The cost of the high-throughput technologies is relatively high, the sample sizes in ‘omicsʼ studies are rather small, and therefore the studies are underpowered to take into account the variance of individual measurements. Thus, it is strongly encouraged to maximise the sample sizes in ‘omicsʼ studies by collaborating with other workgroups and sharing either phenotypically well-described samples or data. In addition, there are other study type-specific standards for minimum information, including MIAME (Minimum Information about a Microarray Experiment), MIAPE (Minimum Information about a Proteomics Experiment), MIGS-MIMS (Minimum Information about a Genome/Metagenome Sequence), MIMIx (Minimum Information about a Molecular Interaction eXperiment), MINISEQE (Minimum Information about a high-throughput Nucleotide Sequencing Experiment), and CIMR (Core Information for Metabolomics Reporting). These guidelines must be followed to ensure the interpretability of the experimental results generated using ‘omics’ technologies [163, 164].

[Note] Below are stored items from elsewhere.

(* ===== verification/Ring.v ===== *)
(** * Ring buffers

    A ring of [N] cells read from [head], with [len] of them in use, holds a
    queue: writing behind the last cell appends to it, reading from the head
    takes from it.  Shared by the pipes and the message channels. *)

From S2P Require Import Prelude.

Section ring.
Context (N : Z) (HN : 0 < N).

Definition ring (buf : list Z) (head len : Z) : list Z := (λ i, buf.[(head + i) mod N]) <$> seqZ 0 len.

Lemma ring_length buf head len : 0 ≤ len → zlen (ring buf head len) = len.
Proof. intros. unfold ring. rewrite length_fmap, length_seqZ. lia. Qed.

Lemma seqZ_get n i : 0 ≤ i < n → (seqZ 0 n).[i] = i.
Proof. intros Hi. unfold aget. apply list_lookup_total_correct. rewrite lookup_seqZ. lia. Qed.

Lemma ring_get buf head len i : 0 ≤ i < len → (ring buf head len).[i] = buf.[(head + i) mod N].
Proof. intros Hi. unfold ring. rewrite aget_fmap by (rewrite length_seqZ; lia). by rewrite seqZ_get. Qed.

(** Reading [n] cells. *)
Lemma ring_pop buf head len n : 0 ≤ n ≤ len →
  (λ i, buf.[(head + i) mod N]) <$> seqZ 0 n = take (Z.to_nat n) (ring buf head len) ∧
  ring buf ((head + n) mod N) (len - n) = drop (Z.to_nat n) (ring buf head len).
Proof.
  intros Hn. pose proof (ring_length buf head len ltac:(lia)) as HL. split; apply list_eq_aget.
  - rewrite length_fmap, length_seqZ, length_take. lia.
  - intros i Hi. rewrite length_fmap, length_seqZ in Hi. rewrite aget_fmap by (rewrite length_seqZ; lia). rewrite aget_take, ring_get, seqZ_get by lia. done.
  - rewrite length_drop. pose proof (ring_length buf ((head + n) mod N) (len - n) ltac:(lia)). lia.
  - intros i Hi. rewrite ring_length in Hi by lia. rewrite aget_drop, !ring_get by lia. rewrite Zplus_mod_idemp_l. do 2 f_equal. lia.
Qed.

(** Cells written behind the queue: distinct, and outside it. *)
Lemma ring_cell head i j : 0 ≤ i < N → 0 ≤ j < N → (head + i) mod N = (head + j) mod N → i = j.
Proof.
  intros Hi Hj E. pose proof (Z.div_mod (head + i) N ltac:(lia)) as E1. pose proof (Z.div_mod (head + j) N ltac:(lia)) as E2. rewrite E in E1.
  set (q := (head + i) / N) in *. set (q' := (head + j) / N) in *. set (r := (head + j) mod N) in *. clearbody q q' r.
  assert (H : i - j = N * (q - q')) by nia. destruct (Z.eq_dec q q') as [->|]; [lia|]. nia.
Qed.

Lemma ring_push buf head len data : zlen buf = N → 0 ≤ len → len + zlen data ≤ N →
  let tail := (head + len) mod N in
  let buf' := zfor (length data) 0 (λ i b, b.[(tail + i) mod N <- data.[i]]) buf in
  zlen buf' = N ∧ ring buf' head (len + zlen data) = ring buf head len ++ data.
Proof.
  intros Hb Hl Hfit tail buf'.
  assert (Hinv : zlen buf' = N ∧ (∀ k, 0 ≤ k < len → buf'.[(head + k) mod N] = buf.[(head + k) mod N]) ∧
    (∀ k, 0 ≤ k < zlen data → buf'.[(head + (len + k)) mod N] = data.[k])).
  { unfold buf'. apply (zfor_inv (λ i b, zlen b = N ∧ (∀ k, 0 ≤ k < len → b.[(head + k) mod N] = buf.[(head + k) mod N]) ∧
      (∀ k, 0 ≤ k < i → b.[(head + (len + k)) mod N] = data.[k])) (length data) 0 _ buf).
    - split_and!; try done. lia.
    - intros i b Hi (H1 & H2 & H3). assert (Et : (tail + i) mod N = (head + (len + i)) mod N) by (unfold tail; rewrite Zplus_mod_idemp_l; f_equal; lia).
      rewrite Et. pose proof (Z.mod_pos_bound (head + (len + i)) N HN) as Hr. split_and!.
      + by rewrite aset_length.
      + intros k Hk. pose proof (Z.mod_pos_bound (head + k) N HN). rewrite aget_aset_ne; [by apply H2|lia|lia|]. intros E. apply ring_cell in E; lia.
      + intros k Hk. destruct (decide (k = i)) as [->|Hne]; [apply aget_aset_eq; lia|]. pose proof (Z.mod_pos_bound (head + (len + k)) N HN).
        rewrite aget_aset_ne; [apply H3; lia|lia|lia|]. intros E. apply ring_cell in E; lia. }
  destruct Hinv as (H1 & H2 & H3). split; [done|]. apply list_eq_aget.
  - rewrite length_app. pose proof (ring_length buf' head (len + zlen data) ltac:(lia)). pose proof (ring_length buf head len Hl). lia.
  - intros i Hi. rewrite ring_length in Hi by lia. rewrite ring_get by lia. pose proof (ring_length buf head len Hl) as HL. destruct (decide (i < len)).
    + rewrite aget_app_l, ring_get by lia. apply H2. lia.
    + rewrite aget_app_r by lia. rewrite HL, <- H3 by lia. do 2 f_equal. lia.
Qed.
End ring.
(* ===== verification/PipeWake.v ===== *)
(** * Blocking on a pipe

    The protocol between a task that goes to sleep on a pipe, in read, write or
    poll, and the tasks that wake it, over every interleaving of several
    processors.  The actions are the critical sections of the code:
    [syscall_handler_body] takes its snapshot of the wake sequence, a pipe
    operation or [pipe_poll] runs under the pipe lock, [sched_block_current]
    compares and blocks under the process lock, and [sched_wake_pipe] first
    bumps the sequence, then scans the process table under the process lock
    ([src/kernel/syscall_trap.c], [src/kernel/kiface.c], [src/kernel/sched.c]).
    A signal's tear-down of a wait is one action. *)

From S2P Require Import Prelude Ring Pipe.

(** ** Definitions *)

(** poll(2) on one pipe end: the answer of [pipe_poll] against the events asked for. *)
Definition POLLIN : Z := 0x001.
Definition POLLOUT : Z := 0x004.
Definition POLLERR : Z := 0x008.
Definition POLLHUP : Z := 0x010.
Definition POLLNVAL : Z := 0x020.
Definition POLLRDNORM : Z := 0x040.
Definition POLLWRNORM : Z := 0x100.
Definition poll_got (r events : Z) : Z :=
  let want := Z.lor (Z.lor (Z.lor events POLLERR) POLLHUP) POLLNVAL in
  let want := if ztrue (Z.land events POLLRDNORM) then Z.lor want POLLIN else want in
  let want := if ztrue (Z.land events POLLWRNORM) then Z.lor want POLLOUT else want in
  let got := Z.land r want in
  let got := if ztrue (Z.land got POLLIN) && ztrue (Z.land events POLLRDNORM) then Z.lor got POLLRDNORM else got in
  let got := if ztrue (Z.land got POLLOUT) && ztrue (Z.land events POLLWRNORM) then Z.lor got POLLWRNORM else got in
  let got := if negb (ztrue (Z.land events POLLIN)) then Z.land got (Z.lnot POLLIN) else got in
  if negb (ztrue (Z.land events POLLOUT)) then Z.land got (Z.lnot POLLOUT) else got.

(** What a task can wait for: an operation on a pipe, or poll over pipe ends. *)
Record pollfd := mk_pollfd { f_pipe : Z; f_writer : bool; f_events : Z }.
Inductive wop := WPipe (i : Z) (o : pipe_op) | WPoll (fds : list pollfd).

(** Where a task is.  [Rewound] is about to (re-)execute [int 0x80]; [CheckOp]
    and [PollCheck] have their snapshot, the latter with the ends it has found
    not ready and those still to look at; [Arm] would block and has set
    [wait_pipe] or [poll_wait]; [Blocked] sleeps; [Bump] and [Scan] are inside
    [sched_wake_pipe]; [Kernel] goes on in the system call. *)
Inductive wpc :=
  | User
  | Rewound (w : wop)
  | CheckOp (i : Z) (o : pipe_op)
  | PollCheck (done rest : list pollfd)
  | Arm (w : wop)
  | Blocked (w : wop)
  | Bump (i : Z)
  | Scan (i : Z)
  | Kernel.

Record task := mk_task { pc : wpc; wake_snap : Z }.

Record wsys := mk_wsys { g_pipes : list pipe; g_wake_seq : Z; tasks : nat → task }.

Definition set_task (s : wsys) (t : nat) (k : task) : wsys :=
  mk_wsys (g_pipes s) (g_wake_seq s) (λ u, if decide (u = t) then k else tasks s u).
Definition goto (s : wsys) (t : nat) (p : wpc) : wsys := set_task s t (mk_task p (wake_snap (tasks s t))).

Definition wake_seq_bump (s : wsys) : wsys := mk_wsys (g_pipes s) (u64 (g_wake_seq s + 1)) (tasks s).

(** [sched_wake_pipe]'s scan: every task blocked on this pipe, and every task
    asleep in poll, becomes READY. *)
Definition waits_for (w : wop) (i : Z) : bool := match w with WPipe j _ => j =? i | WPoll _ => true end.
Definition wake_pipe_cb (i : Z) (k : task) : task :=
  match pc k with
  | Blocked w => if waits_for w i then mk_task (Rewound w) (wake_snap k) else k
  | _ => k
  end.
Definition wake_scan (s : wsys) (i : Z) : wsys := mk_wsys (g_pipes s) (g_wake_seq s) (λ u, wake_pipe_cb i (tasks s u)).

Definition sched_block_current (s : wsys) (t : nat) (w : wop) : wsys :=
  if negb (g_wake_seq s =? wake_snap (tasks s t)) then set_task s t (mk_task (Rewound w) (g_wake_seq s))
  else goto s t (Blocked w).

(** One descriptor of a poll. *)
Definition fd_ready (pipes : list pipe) (f : pollfd) : bool := ztrue (poll_got (pipe_poll pipes.[f_pipe f] (f_writer f)) (f_events f)).

(** The next action of a task. *)
Definition run_task (s : wsys) (t : nat) : wsys :=
  match pc (tasks s t) with
  | Rewound w => set_task s t (mk_task (match w with WPipe i o => CheckOp i o | WPoll l => PollCheck [] l end) (g_wake_seq s))
  | CheckOp i o =>
      let '(p, r, _, wake) := pipe_run (g_pipes s).[i] o in
      let s := mk_wsys (g_pipes s).[i <- p] (g_wake_seq s) (tasks s) in
      goto s t (if r =? -2 then Arm (WPipe i o) else if wake then Bump i else Kernel)
  | PollCheck done [] => goto s t (Arm (WPoll done))
  | PollCheck done (f :: rest) => goto s t (if fd_ready (g_pipes s) f then Kernel else PollCheck (done ++ [f]) rest)
  | Arm w => sched_block_current s t w
  | Bump i => goto (wake_seq_bump s) t (Scan i)
  | Scan i => goto (wake_scan s i) t Kernel
  | User | Blocked _ | Kernel => s
  end.

(** What the rest of the system contributes: a task calls read, write, close or
    poll, goes on with the next chunk of a write, returns; another event bumps
    the sequence; a signal or a timeout takes a task out of its wait. *)
Inductive wevent :=
  | Run (t : nat)
  | Call (t : nat) (w : wop)
  | Chunk (t : nat) (i : Z) (o : pipe_op)
  | Return (t : nat)
  | Note
  | Signal (t : nat)
  | Expire (t : nat).

Definition in_pool (s : wsys) (i : Z) : bool := (0 <=? i) && (i <? zlen (g_pipes s)).
Definition wop_valid (s : wsys) (w : wop) : bool := match w with WPipe i _ => in_pool s i | WPoll l => forallb (λ f, in_pool s (f_pipe f)) l end.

In conclusion, a good study design in endometriosis ‘omicsʼ studies includes setting an innovative study hypothesis, defining phenotypically well-described controls/cases, calculating study power that takes into account individual measurement variance, acceptable false-positive rate, and desired power of the used platform, collecting phenotypical data and biospecimens according to the guidelines of WERF EPHect, identifying risk factors and confounders, assessing sample quality and quantity, following the protocols for ‘omicsʼ technologies according to the specific guidelines (MIAME, MIAPE etc.), considering technical duplicates and statistical methods, describing databases for data analysis, validating results using alternative technologies, presenting data (e.g. GEO database), and addressing limitations/strengths of the study.

Conclusions and Future Perspectives

The ‘omicsʼ revolution in endometriosis research is ongoing, and around 120 studies applying the high-throughput ‘omicsʼ technologies have been published to date. Significant advances in ‘omicsʼ technologies have been made to discover potential biomarkers for endometriosis; however, most of the results have not been replicated in other studies, and the practical value of the proposed biomarkers is still limited. Though the genomic studies in endometriosis have not been very successful for finding potential biomarkers, the transcriptomic studies of endometriosis have provided some clues about the potential disease related pathways. Also, the results from proteome studies have been encouraging and hold a great promise for non-invasive biomarker discovery. Furthermore, great perspectives for future endometriosis biomarkers discovery are related to metabolomics and epigenomics as these fields are still poorly covered and harbour immense opportunities. Also, the advantages of single-cell transcriptome and epigenome studies should be carefully considered when planning future research.